One of my clients recently received an email from a sales rep for AT&T Interactive.
AT&T has a unique program to help you run a more efficient Google campaign. We can give you the same keywords you are currently using for much less money than if you were to buy them yourself. We do this because we deal in such high volume.
WOW! I read this and I had to smile I was so flabbergasted.
Here’s the deal:
- Google’s all about the level playing field and cares not if you spend $1 a day or $1MM day; your click price is determined by how relevant your ad is and how many other folks are bidding on the keyword in question. There is no “wholesale” discount for AdWords.
- AT&T and Google are currently grumpy at one another as AT&T is trying to get the FCC to treat Google Voice the way it does old-school telecommunications. Even if there were a bulk discount for AdWords — which there is not — there’s no way in h-e-double-hockey-sticks that AT&T would be getting that discount now!
What may be true — albeit misleading — is that when you work with AdWords a lot, the per-campaign operational costs for building and optimizing campaigns decrease. It takes the same amount of time to pivot-table, et cetera one campaign or 500 campaigns. So the operational costs are minimized, and perhaps it becomes easier to spot throughput fix opportunities, but the cost of the keyword click is the same no matter what kind of volume you’re dealing with.
Efficient operations is one reason it may make sense to work with a company like thinking/marketing; we work with client accounts whose monthly spend is around $40K and are relentless process and operations g33ks (that reads “nerd-ball” for all you kids who didn’t have buckteeth growing up). So the operational overhead can be lower if you outsource your AdWords spend — you don’t have to hire an intern to screw up your paid search buys, and you don’t have to jam it on the plate of your marketing person who is already buried up to his or her ears in other campaigns and doesn’t have the time to get a black belt in paid search. If your core competency isn’t paid search it might be best to outsource it.

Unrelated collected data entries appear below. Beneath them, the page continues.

Lemma AddTx_ok tx s : library_signers20 -> cstore_ok s -> cstore_ok (CosmosTxStore_AddTx tx s).
Proof.
  intros Hlib Hok. unfold CosmosTxStore_AddTx. destruct (keyed_tx tx s) as [t s'] eqn:Hk.
  assert (filed t (ct_signerKey t) /\ cs_txs s' = cs_txs s) as [Hfiled Hs].
  { unfold keyed_tx in Hk. destruct (if String.eqb _ _ then newUnkeyedStoreKey s else _) as [key s0] eqn:Hkey. injection Hk as <- <-.
    unfold newUnkeyedStoreKey in Hkey.
    split; [|by destruct (String.eqb (ct_txKey _) _); injection Hkey as _ <-]. destruct (new_metadata tx Hlib) as [[H1 H2]|(H1 & H2 & H3)]; cbn [ct_signerKey ct_nonceMap].
    - left. cbn [ct_nonceMap]. by rewrite H2.
    - right. cbn [ct_nonceMap]. split_and!; [done|done|]. pose proof (signer_key_long _ H2 H1) as Hlen. rewrite <- H3 in Hlen.
      destruct (String.eqb_spec (ct_signerKey (newCosmosTxWithMetadata tx)) EmptyString) as [E|]; [rewrite E in Hlen; simpl in Hlen; lia|done]. }
  rewrite Hs. destruct (containsCosmosTx _ _) eqn:Hc; [unfold cstore_ok; by rewrite Hs|]. unfold cstore_ok. cbn [cs_txs].
  apply map_Forall_insert_2; [|done]. set (bucket := default (MkBucket [] None) (cs_txs s !! ct_signerKey t)) in *.
  assert (bucket = MkBucket [] None \/ bucket_ok (ct_signerKey t) bucket) as Hb.
  { unfold bucket. destruct (cs_txs s !! ct_signerKey t) as [b|] eqn:E; [right; by apply (Hok _ _ E)|by left]. }
  clearbody bucket. assert (forall x, x ∈ merge_sort at_most (cb_txs bucket ++ [t]) <-> x ∈ cb_txs bucket \/ x = t) as Hin.
  { intros x. rewrite merge_sort_Permutation, elem_of_app, list_elem_of_singleton. done. }
  split; cbn [cb_txs cb_signers].
  - intros E. apply (not_elem_of_nil t). rewrite <- E. apply Hin. by right.
  - intros x [Hx| ->]%Hin; [|done]. destruct Hb as [->|Hb]; [by apply not_elem_of_nil in Hx|by apply (bo_filed _ _ Hb)].
  - destruct Hb as [->|Hb]; simpl in *.
    + eexists. split; [done|]. intros x [Hx| ->]%Hin; [by apply not_elem_of_nil in Hx|done].
    + destruct (bo_signers _ _ Hb) as (g & -> & Hg). eexists. split; [done|]. intros x [Hx| ->]%Hin; [by apply Hg|].
      destruct (cb_txs bucket) as [|y l] eqn:E; [by destruct (bo_some _ _ Hb)|]. rewrite <- (Hg y) by (by left).
      apply (filed_inj _ _ (ct_signerKey t)); [done|]. apply (bo_filed _ _ Hb). rewrite E. by left.
  - rewrite merge_sort_Permutation, fmap_app, NoDup_app. split_and!; [destruct Hb as [->|Hb]; [constructor|apply Hb]| |apply NoDup_singleton].
    intros x Hx ->%list_elem_of_singleton. apply contains_elem in Hx. congruence.
Qed.

(** *** Invalidation *)

(** A stored transaction that shares a signer at the same or a later nonce. *)
Definition outdated (th : gmap string Z) t : Prop :=
  exists a n n', th !! a = Some n /\ ct_nonceMap t !! a = Some n' /\ n <= n'.

Lemma invalidates_outdated t th : invalidatesCosmosTx t th = true <-> outdated th t.
Proof.
  unfold invalidatesCosmosTx, outdated. rewrite existsb_exists. split.
  - intros ([a n] & Hin & Hx). rewrite <- list_elem_of_In in Hin. apply go_range_elem in Hin. simpl in Hx.
    destruct (ct_nonceMap t !! a) as [n'|] eqn:E; [|done]. zify_bool. by exists a, n, n'.
  - intros (a & n & n' & H1 & H2 & H3). exists (a, n). rewrite <- list_elem_of_In, go_range_elem. split; [done|]. simpl. rewrite H2. by apply Z.leb_le.
Qed.

Lemma skipped_valid k b th t : bucket_ok k b -> bucketContainsAnySigner b th = false -> t ∈ cb_txs b -> invalidatesCosmosTx t th = false.
Proof.
  intros Hb Hno Ht. apply not_true_iff_false. intros (a & n & n' & H1 & H2 & _)%invalidates_outdated. apply not_true_iff_false in Hno. apply Hno.
  apply existsb_exists. exists (a, n). rewrite <- list_elem_of_In, go_range_elem. split; [done|]. apply bool_decide_eq_true.
  destruct (bo_signers _ _ Hb) as (g & Hg & Hall). rewrite Hg. simpl. rewrite <- (Hall t Ht), elem_of_dom. by exists n'.
Qed.

(** What is left of a bucket, and how many transactions left it. *)
Definition valid_part (th : gmap string Z) (l : list cosmosTxWithMetadata) := List.filter (fun t => negb (invalidatesCosmosTx t th)) l.
Definition invalid_count (th : gmap string Z) (l : list cosmosTxWithMetadata) : Z :=
  Z.of_nat (length (List.filter (fun t => invalidatesCosmosTx t th) l)).
Definition next_bucket (th : gmap string Z) (b : cosmosTxBucket) : option cosmosTxBucket :=
  match valid_part th (cb_txs b) with [] => None | l => Some (MkBucket l (cb_signers b)) end.

Lemma all_valid th l : (forall t, t ∈ l -> invalidatesCosmosTx t th = false) -> valid_part th l = l /\ invalid_count th l = 0.
Proof.
  intros H. unfold valid_part, invalid_count. induction l as [|t l IH]; simpl; [done|]. rewrite (H t) by (by left). simpl.
  destruct IH as [H1 H2]; [intros x Hx; apply H; by right|]. split; [by rewrite H1|exact H2].
Qed.

Lemma invalidate_one k b th removed txs : bucket_ok k b -> txs !! k = Some b ->
  invalidate_bucket th (removed, txs) (k, b) =
  (removed + invalid_count th (cb_txs b), match next_bucket th b with None => delete k txs | Some b' => <[k := b']> txs end).
Proof.
  intros Hb Hk. unfold invalidate_bucket. cbn [fst snd]. destruct (bucketContainsAnySigner b th) eqn:E; cbn [negb].
  - unfold next_bucket. fold (valid_part th (cb_txs b)). by destruct (valid_part th (cb_txs b)).
  - destruct (all_valid th (cb_txs b)) as [H1 H2]; [intros t Ht; by eapply skipped_valid|]. unfold next_bucket. rewrite H1, H2, Z.add_0_r.
    destruct b as [[|x l] g]; [by destruct (bo_some _ _ Hb)|]. cbn [cb_txs cb_signers]. by rewrite insert_id.
Qed.

Lemma invalidate_all th l removed txs : NoDup l.*1 -> (forall k b, (k, b) ∈ l -> bucket_ok k b /\ txs !! k = Some b) ->
  exists txs', foldl (invalidate_bucket th) (removed, txs) l =
    (foldl (fun n e => n + invalid_count th (cb_txs e.2)) removed l, txs') /\
    (forall k b, (k, b) ∈ l -> txs' !! k = next_bucket th b) /\ (forall k, k ∉ l.*1 -> txs' !! k = txs !! k).
Proof.
  revert removed txs. induction l as [|[k b] l IH]; intros removed txs Hnd Hl.
  { exists txs. split_and!; [done|by intros ? ? ?%not_elem_of_nil|done]. }
  rewrite fmap_cons, NoDup_cons in Hnd. destruct Hnd as [Hn Hnd]. simpl in Hn. cbn [foldl].
  destruct (Hl k b) as [Hb Hk]; [by left|]. rewrite invalidate_one by done.
  set (txs1 := match next_bucket th b with None => delete k txs | Some b' => <[k := b']> txs end).
  assert (txs1 !! k = next_bucket th b) as Hk1 by (unfold txs1; destruct (next_bucket th b); [apply lookup_insert_eq|apply lookup_delete_eq]).
  assert (forall k', k' <> k -> txs1 !! k' = txs !! k') as Hk2
    by (intros k' Hne; unfold txs1; destruct (next_bucket th b); [by rewrite lookup_insert_ne|by rewrite lookup_delete_ne]).
  clearbody txs1. destruct (IH (removed + invalid_count th (cb_txs b)) txs1 Hnd) as (txs' & -> & H1 & H2).
  { intros k' b' Hin. destruct (Hl k' b') as [Hb' Hk']; [by right|]. split; [done|]. rewrite Hk2; [done|].
    intros ->. apply Hn. by apply (list_elem_of_fmap_2 fst _ (k, b')). }
  exists txs'. split_and!; [done| |].
  - intros k' b' [[= -> ->]|Hin]%elem_of_cons; [by rewrite H2|by apply H1].
  - intros k' Hk'. rewrite fmap_cons, not_elem_of_cons in Hk'. rewrite H2 by apply Hk'. apply Hk2. apply Hk'.
Qed.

However, in the sales pitch above, there’s a claim being made that AT&T Interactive can get terms even more cheaply than any other search engine marketing partner. This is patently false. And who do you think has higher overhead — a nimble privately-held SEM partner, or a division of a ginormous publicly-held company? The cost of filing SEC documents and fighting with Google has to get paid for by somebody …
My broader concern is that it’s entirely disheartening to see sales folks using misleading information to land a deal. You’d think that with the economic meltdown — attributable in part to mortgage lenders encouraging people to sign on lines made of smoke and mirrors — that people’d be inclined to be forthright and straight shootin’ when trying to acquire a new customer or account. It’s disappointing to see such blatant proof that the industry of dishonesty and misinformation hasn’t faded.
Boo on you, AT&T Interactive!
You can learn more about thinking/marketing’s paid search solutions by clicking here.
{ 2 comments… read them below or add one }
Resellers that sell in bulk get financial kickbacks based on their volumes. While the cost of the keyword is not directly affected (b/c that would futz with the bidding engine) the resellers could apply a portion of the kickback back to the advertiser and therefore lower the cost the customer is paying per click.
A quote from search engine land: “The level of support once one becomes an AdWords Authorized Reseller is fantastic, and there is the ability to earn financial bonuses as well.”
http://searchengineland.com/are-you-endorsed-by-the-search-engines-12564
With that being said, resellers are barely profitable so the likelihood that they return any of that money to the customer is highly unlikely. Furthermore, Google has retracted many reseller agreements and is rumored to be phasing them out entirely with a few exceptions.
Akers, this is great additional context. Thanks for sharing it!